I do agree with your point and Philipp explanation. Getting more formal, your $K_p$ at 35°C is:

$$K^\circ_p(308.15\,\mathrm{K}) = \frac{\left(\frac{p_\mathrm{tot}}{p_\circ}\right)^2\chi^2_\mathrm{NO_2}}{\left(\frac{p_\mathrm{tot}}{p_\circ}\right)\chi_\mathrm{N_2O_4}}$$

Where $p_\mathrm{tot}$ is the pressure in your flask and $p_\circ$ the standard pressure. The $\chi$ quantities stand for molar ratio. For the reaction given, those ratios are:

$$\chi_\mathrm{NO_2} = \frac{n_{NO_2,0} + 2\xi}{n_{N_2O_4,0} + n_{NO_2,0} + \xi}$$

and:

$$\chi_\mathrm{N_2O_4} = \frac{n_{N_2O_4,0} -\xi}{n_{N_2O_4,0} + n_{NO_2,0} + \xi}$$

Those identities come from amount balance, where $\xi$ is the molar coordinate of the reaction and zero-indexed quantities amount of matter when starting experience.

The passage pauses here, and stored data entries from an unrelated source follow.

Definition parcel_ident_body (uuid server user name : string) : pk hoard_state (pk_err * Z) (pk_err * Z) :=
  ok ← try_db begin; if ok : bool then ident_steps uuid server user name else ret (PK_IOERR, 0).

Definition get_parcel_ident (uuid server user name : string) := transaction (parcel_ident_body uuid server user name).

(** * Cleanup *)

(** SELECT parcel FROM parcels *)
Definition sql_parcels : hq Z := fun d => inr (d, hp_parcel <$> hd_parcels d).

(** SELECT parcel FROM refs WHERE parcel == ? LIMIT 1 *)
Definition sql_ref_of (ident : Z) : hq Z := fun d =>
  inr (d, take 1 (filter (fun p => p = ident) (hd_refs d).*1)).

(** DELETE FROM parcels WHERE parcel == ? *)
Definition sql_delete_parcel (ident : Z) : hq Z := fun d =>
  inr (set_hparcels (filter (fun r => hp_parcel r <> ident) (hd_parcels d)) d,
       changes (fun r => hp_parcel r = ident) (hd_parcels d)).

(** A slot that a process reserved and never gave back. *)
Definition orphaned (r : hchunk) : Prop := hc_allocated r = true /\ hc_tag r = None.

(** UPDATE chunks SET allocated = 0 WHERE allocated == 1 AND tag ISNULL *)
Definition sql_release_orphans : hq Z := fun d =>
  inr (set_hchunks (update orphaned release (hd_chunks d)) d, changes orphaned (hd_chunks d)).
(** The state that a function leaves, given the state of state->db and the file. *)
Lemma published s s1 d :
  steady s -> kept_modes s s1 -> faults (md_db s1) `suffix_of` faults (md_db s) -> idle (set_m_hoard d (data (md_db s))) (md_db s1) ->
  compactable d (hoard_file (md_hoard s1)) -> steady (publish s1) /\ advanced s (publish s1) /\ tables (publish s1) = d.
Proof.
  intros [[Hi _ Hcs Hcry _] _ _ _] [] Hf Hid Hc. pose proof (idle_data _ _ Hid) as Hdata.
  assert (tables (publish s1) = d) as Htab by (unfold tables; cbn; by rewrite Hdata).
  destruct Hi as (Hl & Hs & _). split; [|split; [|done]].
  - split; try done.
    + split; cbn; rewrite ?km_hoard0, ?km_parcel0, ?Hdata; try done; apply Hc.
    + cbn. by rewrite Hdata.
    + by rewrite Htab.
  - split; try done; [by cbn; rewrite km_hoard0|]. rewrite Htab. cbn. by rewrite Hdata.
Qed.

Definition load (s : modes) : nat := height (tables s) + length (faults (md_db s)).

Lemma steady_kept s : steady s -> kept_modes s s.
Proof. intros []. by split. Qed.

Lemma iteration_spec s :
  steady s -> exists err s', _compact_hoard_iteration s = Some (err, s') /\ steady s' /\ advanced s s' /\ relocated (tables s) (tables s') /\
    (err = PK_SUCCESS -> md_done s' = false -> (load s' < load s)%nat) /\
    (calm s -> err = PK_SUCCESS /\ (md_done s' = true -> packed (tables s'))).
Proof.
  intros Hs. pose proof Hs as [Hu Hi Hok Hsame].
  destruct (transaction_ends (data (md_db s)) (kept_modes s) (iteration_good s) (iteration_bad s) (faults (md_db s)) iteration_body s)
    as (err & s1 & Hr & Hpost).
  { intros fs' Hfs. by apply iteration_body_triple. }
  { apply kept_stable. }
  { done. }
  { apply within_refl. }
  { by apply steady_kept. }
  unfold _compact_hoard_iteration. rewrite Hr. cbn [mbind option_bind]. exists err, (publish s1). split; [done|].
  destruct Hpost as [(-> & Hw & Hk & d & Hid & Hc & Hrel & Hend)|(Hid & Hw & Hk & Hn & Hlt)].
  - destruct (published s s1 d Hs Hk Hw Hid Hc) as (Hst & Hav & Htab). rewrite Htab. split; [done|]. split; [done|]. split; [done|].
    unfold load. rewrite Htab. change (md_done (publish s1)) with (md_done s1). split.
    + intros _ Hnd. rewrite Hnd in Hend. apply suffix_length in Hw. unfold tables in *. cbn in *. lia.
    + intros _. split; [done|]. intros Hd. by rewrite Hd in Hend.
  - destruct (published s s1 (tables s) Hs Hk Hw) as (Hst & Hav & Htab);
      [unfold tables; by destruct (data (md_db s))|apply Hk|]. rewrite Htab. split; [done|]. split; [done|]. split; [done|].
    unfold load. rewrite Htab. split.
    + intros He _. specialize (Hlt He). cbn. lia.
    + intros (Hc & _ & Hio). by destruct Hn.
Qed.

Lemma compact_loop_spec n s :
  steady s -> (load s < n)%nat ->
  exists err s', compact_loop n s = Some (err, s') /\ steady s' /\ advanced s s' /\ relocated (tables s) (tables s') /\
    (calm s -> err = PK_SUCCESS /\ packed (tables s')).
Proof.
  revert s. induction n as [|n IH]; intros s Hs Hn; [lia|]. cbn [compact_loop].
  destruct (iteration_spec s Hs) as (err & s1 & -> & Hs1 & Hav & Hrel & Hload & Hcalm). cbn [mbind option_bind]. case_decide as Herr.
  { exists err, s1. split_and!; try done. intros Hc. by destruct (Hcalm Hc). }
  subst err. destruct (md_done s1) eqn:Hd.
  { exists PK_SUCCESS, s1. split_and!; try done. intros Hc. destruct (Hcalm Hc) as [_ Hp]. auto. }
  specialize (Hload eq_refl eq_refl). destruct (IH s1 Hs1) as (err & s2 & Hr & Hs2 & Hav2 & Hrel2 & Hcalm2); [lia|].
  exists err, s2. split; [done|]. split; [done|]. split; [by etrans|]. split; [by etrans|]. intros Hc. by apply Hcalm2, (calm_later s).
Qed.

(** * Garbage collection and the count *)

(** The functions on state->hoard alone, whose commits state->db sees. *)
Lemma refetched s h :
  steady s -> usable h -> compactable (idx h) (hoard_file h) -> h_parcel h = h_parcel (md_hoard s) ->
  hoard_dir h = hoard_dir (md_hoard s) -> hoard_io h `suffix_of` hoard_io (md_hoard s) ->
  faults (hoard h) `suffix_of` faults (hoard (md_hoard s)) ->
  let s' := refetch (set_md_hoard h s) in steady s' /\ advanced s s' /\ tables s' = idx h.
Proof.
  intros [_ (Hl & Hs & _) _ _] Hu Hc Hp Hd Hio Hf. split; [by split|]. by split.
Qed.

Lemma chunk_firm d t o l : hd_slots d = [] -> firm d t o l <-> chunk_entry d t o l.
Proof.
  intros Hs. split; [|by left]. intros [?|[(r & Hr & _) _]]; [done|]. rewrite Hs in Hr. by apply not_elem_of_nil in Hr.
Qed.

Lemma gc_spec s :
  steady s -> hd_slots (tables s) = [] ->
  exists err s1, on_hoard hoard_gc s = Some (err, s1) /\ let s' := refetch s1 in steady s' /\ advanced s s' /\
    (err = PK_SUCCESS -> collected (tables s) (tables s')) /\ (err <> PK_SUCCESS -> tables s' = tables s /\ ~ calm s).
Proof.
  intros Hs Hslots. pose proof Hs as [Hu Hi [Hwf Hsound Hcry Hb] Hsame]. unfold on_hoard.
  destruct (hoard_gc_spec (md_hoard s) (u_idle _ Hu) (u_wf _ Hu)) as (err & h & Hr & Hun & Hsuf & d & Hid & Hout).
  rewrite Hr. cbn [mbind option_bind]. exists err, (set_md_hoard h s). split; [done|]. pose proof (idle_data _ _ Hid) as <-.
  destruct Hun as [Hp Hdir Hio Hfl]. rewrite Hsame in Hout.
  assert (hoard_wf (idx h) /\ compactable (idx h) (hoard_file h)) as [Hwf' Hc].
  { rewrite Hfl. case_decide; [|by destruct Hout as [-> _]]. destruct Hout as (Hwf' & Hsl & _ & _ & Hin & He). split; [done|].
    split; try done.
    - intros t o l Hf. apply Hsound. rewrite chunk_firm in Hf |- * by congruence. by apply He in Hf as [? _].
    - intros r Hr' Ht. apply Hcry; [|done]. apply Hin; [done|]. destruct (hc_allocated r) eqn:Ha; [done|].
      rewrite (wf_free _ Hwf' r Hr' Ha) in Ht. by destruct Ht. }
  destruct (refetched s h Hs) as (Hs' & Hav & Htab); try done.
  { by eapply usable_later. }
  cbn zeta. rewrite Htab. split; [done|]. split; [done|]. case_decide; split; intros; try done.
  destruct Hout as [? Hn]. split; [done|]. intros (_ & Hc1 & Hio1). by apply Hn.
Qed.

Assuming that initially there was only $\mathrm{N_2O_4}$, and you are using the following definition of dissociated ratio:

$$\tau = \frac{\xi}{n_\mathrm{N_2O_4},0} = 0.15$$

You will obtain by substitution, molar ratio values:

$$\chi_\mathrm{N_2O_4} = \frac{0.85}{1.15}, \chi_\mathrm{NO_2} = \frac{0.3}{1.15}$$

Then you inject those values in the $K^\circ_p$ expression above. Do not forget to express pressures in bars - this is a common mistake, you must remeber that $K_p$ are dimensionless. Therefore, $p_\mathrm{tot} = 1.2 \times 1.01325 \,\mathrm{bar}$ and $p_\circ = 1.0 \, \mathrm{bar}$. This is also an approximation because we are assimilating pressure as activities. But in your case you can consider fugacities close to unity and assimilate your gas mixture as an ideal gas.

Yes, you were right about molar ratio. Do not forget that equilibrium constants are dimensionless: they are ratio of activities!